## Assigned task
Set down exactly the entries below, beginning at their first line and ending at the line with "one world; any".

%%

(* ===== verification/System.v ===== *)
(** * The deployed system

    Any number of relays, consumers, HTTP requests - each through the router and
    its middleware - and writers of late batches run concurrently against
    one world; any of them can crash between two calls, and any call can fail or
    lose its answer.  The file states the invariant of the reachable states and
    the properties of the whole pipeline that follow from it. *)

From S2P Require Import Prelude Effects GoString Runtime Kafka Events Postgres Outbox.
From S2P Require Import Processed Ticket Handler Router Metrics World.
From S2P Require Relay Consumer.

(** ** Processes *)

Inductive process : Type :=
| PRelay (cfg : Relay.relay_config) (ps : Relay.producers)
| PConsumer (cfg : Consumer.consumer_config) (pc : Consumer.consumer_pc)
| PServe (ht : http_request)
| PMonitor (ht : http_request)
| PWriter
| PMain (p : process).

(** What the Prometheus library brings: the status and the text of its page, and the
    metrics of its collectors of the Go runtime, the process and the build. *)
Class Prometheus : Type := {
  metrics_page : request -> Z * string;
  library_collectors : list metric
}.

Section System.
Context {UT : UnicodeTables} {J : Json} {JD : JsonDecoder} {PG : Postgres} {PH : Prometheus}.

(** The handler of ticket-service on Postgres: it is ready when the database answers. *)
Definition ping : prog sys_sig (option goerr) := r ← call QPing; mret (err_of r).
Definition promhttp {S : sig} (r : request) : prog S answer :=
  mret (Answer (Response (metrics_page r).1 (PText (metrics_page r).2))).
Definition ticket_service (ht : http_request) : prog sys_sig (string * answer) :=
  ServeHTTP (Some ping) promhttp ht.

(** A relay or a consumer before its loop: [main] sets its metrics up on a registry of
    its own, and a panic there stops it. *)
Definition setup (p : process) : option (prog sys_sig unit) :=
  match p with
  | PRelay _ _ => snd <$> OutboxMetrics.NewMetrics []
  | PConsumer _ _ => snd <$> NotifyMetrics.NewMetrics library_collectors
  | _ => Some (mret ())
  end.

Definition body (p : process) : prog sys_sig (option process) :=
  match p with
  | PRelay cfg ps => o ← Relay.relay_turn cfg ps; mret (PRelay cfg <$> (o : option _))
  | PConsumer cfg pc => o ← Consumer.consumer_turn cfg pc; mret (PConsumer cfg <$> (o : option _))
  | PServe ht => ra ← ticket_service ht; SendResponse ra.1 ra.2;; mret None
  | PMonitor ht => a ← metrics_server ping promhttp ht; SendResponse "" a;; mret None
  | PWriter => _ ← (call KLand : prog sys_sig (result unit)); mret None
  | PMain p => match setup p with Some init => init;; mret (Some p) | None => mret None end
  end.

(** The deployment: the topic of the events, the relays' retry limit, and whether all
    consumers of the topic start at the first offset. *)
Context (topic : string) (max_attempts : Z) (from_first : bool).

Definition producer_on (ok : string -> Prop) (p : Producer) : Prop :=
  ok (pc_Topic (p_cfg p)) /\ forall w, p_w p = Some w -> ok (wr_Topic w).

Definition is_topic (t : string) : Prop := t = topic.
Definition not_topic (t : string) : Prop := t <> topic.

Definition dlq_on (d : option Producer) : Prop :=
  match d with Some d => producer_on not_topic d | None => True end.

Definition producers_ok (ps : Relay.producers) : Prop :=
  producer_on is_topic (Relay.producer ps) /\ dlq_on (Relay.dlqProducer ps).

Definition consumer_ok (st : Consumer.consumer_state) : Prop :=
  (rd_Topic (c_r (Consumer.consumer st)) = topic /\
   cc_Topic (c_cfg (Consumer.consumer st)) = topic) /\
  (from_first = true -> rd_StartOffset (c_r (Consumer.consumer st)) = FirstOffset /\
     rd_StartOffset (newReader (c_cfg (Consumer.consumer st))) = FirstOffset) /\
  dlq_on (Consumer.dlqProducer st).

(** What can be started: relays and consumers of the topic, whose dead letters
    go elsewhere, requests of the three servers, and the goroutines of the Kafka writers. *)
Fixpoint start (p : process) : Prop :=
  match p with
  | PRelay cfg ps => Relay.maxAttempts cfg = max_attempts /\ producers_ok ps
  | PConsumer _ (Consumer.PcFetch st) =>
      consumer_ok st /\ rd_position (c_r (Consumer.consumer st)) = ∅
  | PConsumer _ (Consumer.PcHandle _ _ _ _ _) => False
  | PServe _ | PMonitor _ | PWriter => True
  | PMain p => start p
  end.

(** ** The invariant *)

Definition entries_of (w : world) : list (nat * message) := entries (w_broker w) topic.
Definition log_of (w : world) : list message := topic_log (w_broker w) topic.
Definition notified (w : world) : list string := rt_notified (w_rt w).

Definition row_envelope (r : row) : Envelope :=
  MkEnvelope (r_event_id r) (r_event_type r) (r_created_at r) (r_aggregate r)
             (r_aggregate_id r) (payload_request_id (r_payload r)) (r_payload r).

(** The message the relay publishes for a row. *)
Definition event_message (r : row) (m : message) : Prop :=
  m_key m = r_aggregate_id r /\ marshal_envelope (row_envelope r) = Ok (m_value m).

(** The event of a message, as the consumer reads it. *)
Definition event_of (m : message) : string := env_EventID (unmarshal_envelope (m_value m)).1.

Definition row_of_ticket (r : row) (t : Ticket) : Prop :=
  r_aggregate r = "ticket" /\ r_aggregate_id r = t_ID t /\
  r_event_type r = EventTypeTicketCreated /\
  exists rid p, marshal_payload (MkTicketPayload (t_ID t) (t_Title t) (t_Status t)
                                                 (t_CreatedAt t) rid) = Ok p /\
                jsonb_in p = Some (r_payload r).

(** The messages of a partition from one offset to another have been notified. *)
Definition covered (p from next : nat) (w : world) : Prop :=
  forall i m, (from <= i < next)%nat -> entries_of w !! i = Some (p, m) -> event_of m ∈ notified w.

(** A range of offsets a group has read: notified, and from the first offset on where all
    consumers start there. *)
Definition read_range (p : nat) (fn : nat * nat) (w : world) : Prop :=
  (fn.2 <= length (entries_of w))%nat /\ covered p fn.1 fn.2 w /\ (from_first = true -> fn.1 = 0%nat).

Record inv (w : world) : Prop := {
  (** tickets and outbox rows are in one-to-one correspondence *)
  inv_row id r : w_outbox w !! id = Some r ->
    exists t, w_tickets w !! r_aggregate_id r = Some t /\ row_of_ticket r t;
  inv_ticket tid t : w_tickets w !! tid = Some t ->
    t_ID t = tid /\ exists id r, w_outbox w !! id = Some r /\ r_aggregate_id r = tid;
  inv_row_inj id id' r r' : w_outbox w !! id = Some r -> w_outbox w !! id' = Some r' ->
    r_aggregate_id r = r_aggregate_id r' -> id = id';
  inv_event_inj id id' r r' : w_outbox w !! id = Some r -> w_outbox w !! id' = Some r' ->
    r_event_id r = r_event_id r' -> id = id';
  inv_row_text id r : w_outbox w !! id = Some r ->
    uuid_in (r_event_id r) = Some (r_event_id r) /\
    text_ok (r_aggregate r) = true /\ text_ok (r_aggregate_id r) = true /\
    text_ok (r_event_type r) = true;
  (** the relay's promises *)
  inv_sent id r : w_outbox w !! id = Some r -> r_status r = "sent" ->
    exists m, m ∈ log_of w /\ event_message r m;
  inv_failed id r : w_outbox w !! id = Some r -> r_status r = "failed" ->
    0 < max_attempts <= r_attempts r;
  inv_log m : m ∈ log_of w -> exists id r, w_outbox w !! id = Some r /\ event_message r m;
  inv_late m : (topic, m) ∈ br_late (w_broker w) ->
    exists id r, w_outbox w !! id = Some r /\ event_message r m;
  (** the consumer's promises *)
  inv_notified e : e ∈ notified w -> exists id r, w_outbox w !! id = Some r /\ r_event_id r = e;
  inv_final e p : w_processed w !! e = Some p -> final (pe_status p) = true -> e ∈ notified w;
  inv_committed group p fn : br_committed (w_broker w) !! (topic, group, p) = Some fn ->
    read_range p fn w;
  (** the API's promise *)
  inv_responses rid rs t : (rid, Answer rs) ∈ w_responses w -> rs_body rs = PTicket t ->
    w_tickets w !! t_ID t = Some t;
  (** every sample is one of a declared metric, with its labels *)
  inv_gauges name : is_Some (rt_gauges (w_rt w) !! name) ->
    exists m, m ∈ declared /\ mt_name m = name /\ mt_kind m = MGauge;
  inv_metrics name labels : is_Some (rt_counters (w_rt w) !! (name, labels)) ->
    sample_of declared name labels;
  (** the rows are well formed *)
  inv_rows_wf id r : w_outbox w !! id = Some r -> row_wf r;
  inv_processed_wf : ptable_wf (w_processed w)
}.

(** What every process may rely on the others to keep. *)
Record grows (w w' : world) : Prop := {
  grows_outbox id r : w_outbox w !! id = Some r ->
    exists r', w_outbox w' !! id = Some r' /\ row_evolves r r';
  grows_tickets : w_tickets w ⊆ w_tickets w';
  grows_entries : entries_of w `prefix_of` entries_of w';
  grows_notified : notified w `prefix_of` notified w'
}.

Lemma grows_log w w' : grows w w' -> log_of w `prefix_of` log_of w'.
Proof.
  intros [_ _ [k Hk] _]. exists (map snd k). unfold log_of, topic_log.
  unfold entries_of in Hk. by rewrite Hk, map_app.
Qed.

#[export] Instance grows_preorder : PreOrder grows.
Proof.
  split.
  - intros w. split; [|done|done|done]. intros id r Hr. by exists r.
  - intros w1 w2 w3 [O1 T1 L1 N1] [O2 T2 L2 N2]. split.
    + intros id r Hr. destruct (O1 id r Hr) as (r'&Hr'&E1).
      destruct (O2 id r' Hr') as (r''&Hr''&E2). exists r''. split; [done|by etrans].
    + by etrans.
    + by etrans.
    + by etrans.
Qed.

Definition system : protocol sys_sig world :=
  Protocol sys_sig world (fun _ _ => True) inv grows grows.

#[export] Instance system_concurrent : Concurrent system.
Proof. split; [apply grows_preorder|done]. Qed.
End System.
(* ===== verification/Safety.v ===== *)
(** * Each call keeps the invariant of the system

    [pre] is what a process must know before a call for the call to be safe;
    [op_safe] shows that it suffices, whatever the environment chooses. *)

From S2P Require Import Prelude Effects GoString Runtime Kafka Events Postgres Outbox.
From S2P Require Import Processed Ticket Handler Router Metrics World System.

Section Safety.
Context {UT : UnicodeTables} {J : Json} {JD : JsonDecoder} {PG : Postgres} {PH : Prometheus}.
Context (topic : string) (max_attempts : Z) (from_first : bool).

Local Abbreviation inv := (inv topic max_attempts from_first).
Local Abbreviation grows := (grows topic).
Local Abbreviation log_of := (log_of topic).

(** The transaction of one ticket: the ticket and its event. *)
Definition tx_ok (tx : Tx) : Prop :=
  exists t id r, tx_tickets tx = [t] /\ tx_outbox tx = [(id, r)] /\ row_of_ticket r t /\
    r_status r = "pending" /\ row_wf r /\ uuid_in (r_event_id r) = Some (r_event_id r) /\
    text_ok (r_aggregate r) = true /\ text_ok (r_aggregate_id r) = true /\
    text_ok (r_event_type r) = true.

Definition pre (o : sys_op) (w : world) : Prop :=
  match o with
  | OTicket (QCommit tx) => tx_ok tx
  | OOutbox (QMarkSent id) =>
      forall r, w_outbox w !! id = Some r -> exists m, m ∈ log_of w /\ event_message r m
  | OOutbox (QMarkDead id _) =>
      forall r, w_outbox w !! id = Some r -> 0 < max_attempts <= r_attempts r
  | ONotify (QDone id) | ONotify (QFailed id _) =>
      forall u, uuid_in id = Some u -> u ∈ notified w
  | OKafka (KWrite wr _ m) =>
      wr_Topic wr = topic -> exists id r, w_outbox w !! id = Some r /\ event_message r m
  | OKafka (KCommit rd p) =>
      rd_Topic rd = topic -> exists from,
        rd_position rd !! pl_partition p = Some (from, S (pl_offset p)) /\
        read_range topic from_first (pl_partition p) (from, S (pl_offset p)) w
  | ORuntime (RNotify e _ _) => exists id r, w_outbox w !! id = Some r /\ r_event_id r = e
  | ORuntime (RSet name _) => exists m, m ∈ declared /\ mt_name m = name /\ mt_kind m = MGauge
  | ORuntime (RAdd name labels _) => sample_of declared name labels
  | OSend _ a => forall rs t, a = Answer rs -> rs_body rs = PTicket t -> w_tickets w !! t_ID t = Some t
  | _ => True
  end.

(** Everything but the status and the attempts is fixed by the identity. *)
Lemma event_message_evolves r r' m :
  row_evolves r r' -> event_message r m -> event_message r' m.
Proof. destruct r, r'. intros [Hi _]. unfold identity in Hi. simplify_eq/=. exact id. Qed.

Lemma event_message_evolves_r r r' m :
  row_evolves r r' -> event_message r' m -> event_message r m.
Proof. destruct r, r'. intros [Hi _]. unfold identity in Hi. simplify_eq/=. exact id. Qed.

Lemma row_of_ticket_evolves r r' t :
  row_evolves r r' -> row_of_ticket r t -> row_of_ticket r' t.
Proof. destruct r, r'. intros [Hi _]. unfold identity in Hi. simplify_eq/=. exact id. Qed.

Lemma evolves_event r r' : row_evolves r r' -> r_event_id r' = r_event_id r.
Proof. intros [Hi _]. unfold identity in Hi. by simplify_eq. Qed.

Lemma evolves_aggregate r r' : row_evolves r r' -> r_aggregate_id r' = r_aggregate_id r.
Proof. intros [Hi _]. unfold identity in Hi. by simplify_eq. Qed.

(** *** Statements on the outbox *)

Lemma outbox_grows ch o w : grows w (exec ch w (OOutbox o)).1.
Proof.
  unfold exec; simpl. pose proof (exec_evolves ch (w_outbox w) o) as He.
  split; [|reflexivity..]. intros id x Hx. by apply (table_evolves_lookup _ _ _ _ He).
Qed.

Lemma outbox_safe ch o w : inv w -> pre (OOutbox o) w -> inv (exec ch w (OOutbox o)).1.
Proof.
  intros HI Hpre. unfold exec; simpl.
  pose proof (exec_writes ch (w_outbox w) o) as Hw.
  pose proof (exec_evolves ch (w_outbox w) o) as He.
  set (t' := outbox_next ch (w_outbox w) o) in *. clearbody t'.
  assert (Hback : forall id r', t' !! id = Some r' ->
    exists r, w_outbox w !! id = Some r /\ row_evolves r r').
  { intros id r' Hr'. by apply (table_evolves_lookup_r _ _ _ _ He). }
  destruct HI as [Irow Itick Iinj Iev Itext Isent Ifail Ilog Ilate Inot Ifin Icom Iresp Igau Imet Iwf Ipwf].
  split; unfold w_outbox; simpl; try done.
  - intros id r' Hr'. destruct (Hback _ _ Hr') as (r&Hr&Hev).
    destruct (Irow _ _ Hr) as (t&Ht&Hrt). exists t.
    rewrite (evolves_aggregate _ _ Hev). split; [done|by eapply row_of_ticket_evolves].
  - intros tid t Ht. destruct (Itick _ _ Ht) as (?&id&r&Hr&Ha). split; [done|].
    destruct (table_evolves_lookup _ _ _ _ He Hr) as (r'&Hr'&Hev).
    exists id, r'. by rewrite (evolves_aggregate _ _ Hev).
  - intros id id' r r' (r0&H0&E0)%Hback (r0'&H0'&E0')%Hback.
    rewrite (evolves_aggregate _ _ E0), (evolves_aggregate _ _ E0'). by eapply Iinj.
  - intros id id' r r' (r0&H0&E0)%Hback (r0'&H0'&E0')%Hback.
    rewrite (evolves_event _ _ E0), (evolves_event _ _ E0'). by eapply Iev.
  - intros id r (r0&H0&[Hi _])%Hback. unfold identity in Hi. simplify_eq.
    destruct (Itext _ _ H0) as (?&?&?&?). repeat split; congruence.
  - intros id r' Hr' Hs. destruct (writes_lookup _ _ _ _ _ Hw Hr') as (r&Hr&[->|HP]).
    + by eapply Isent.
    + assert (Hsent : exists m, m ∈ log_of w /\ event_message r m).
      { destruct o; simpl in HP; destruct_and?; subst; try done. by apply Hpre. }
      destruct Hsent as (m&?&?). exists m. split; [done|].
      eapply event_message_evolves; [|done]. by eapply stmt_write_evolves.
  - intros id r' Hr' Hs. destruct (writes_lookup _ _ _ _ _ Hw Hr') as (r&Hr&[->|HP]).
    + by eapply Ifail.
    + destruct o; simpl in HP; destruct_and?; subst; try done. exact (Hpre _ Hr).
  - intros m (id&r&Hr&Hm)%Ilog. destruct (table_evolves_lookup _ _ _ _ He Hr) as (r'&Hr'&Hev).
    exists id, r'. split; [done|]. by eapply event_message_evolves.
  - intros m (id&r&Hr&Hm)%Ilate. destruct (table_evolves_lookup _ _ _ _ He Hr) as (r'&Hr'&Hev).
    exists id, r'. split; [done|]. by eapply event_message_evolves.
  - intros e (id&r&Hr&Hm)%Inot. destruct (table_evolves_lookup _ _ _ _ He Hr) as (r'&Hr'&Hev).
    exists id, r'. split; [done|]. by rewrite (evolves_event _ _ Hev).
  - intros id r' Hr'. destruct (writes_lookup _ _ _ _ _ Hw Hr') as (r&Hr&[->|HP]).
    + by eapply Iwf.
    + eapply stmt_write_wf; [|done]. by eapply Iwf.
Qed.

%%

## Answer to this exercise
(* ===== verification/System.v ===== *)
(** * The deployed system

    Any number of relays, consumers, HTTP requests - each through the router and
    its middleware - and writers of late batches run concurrently against
    one world; any of them can crash between two calls, and any call can fail or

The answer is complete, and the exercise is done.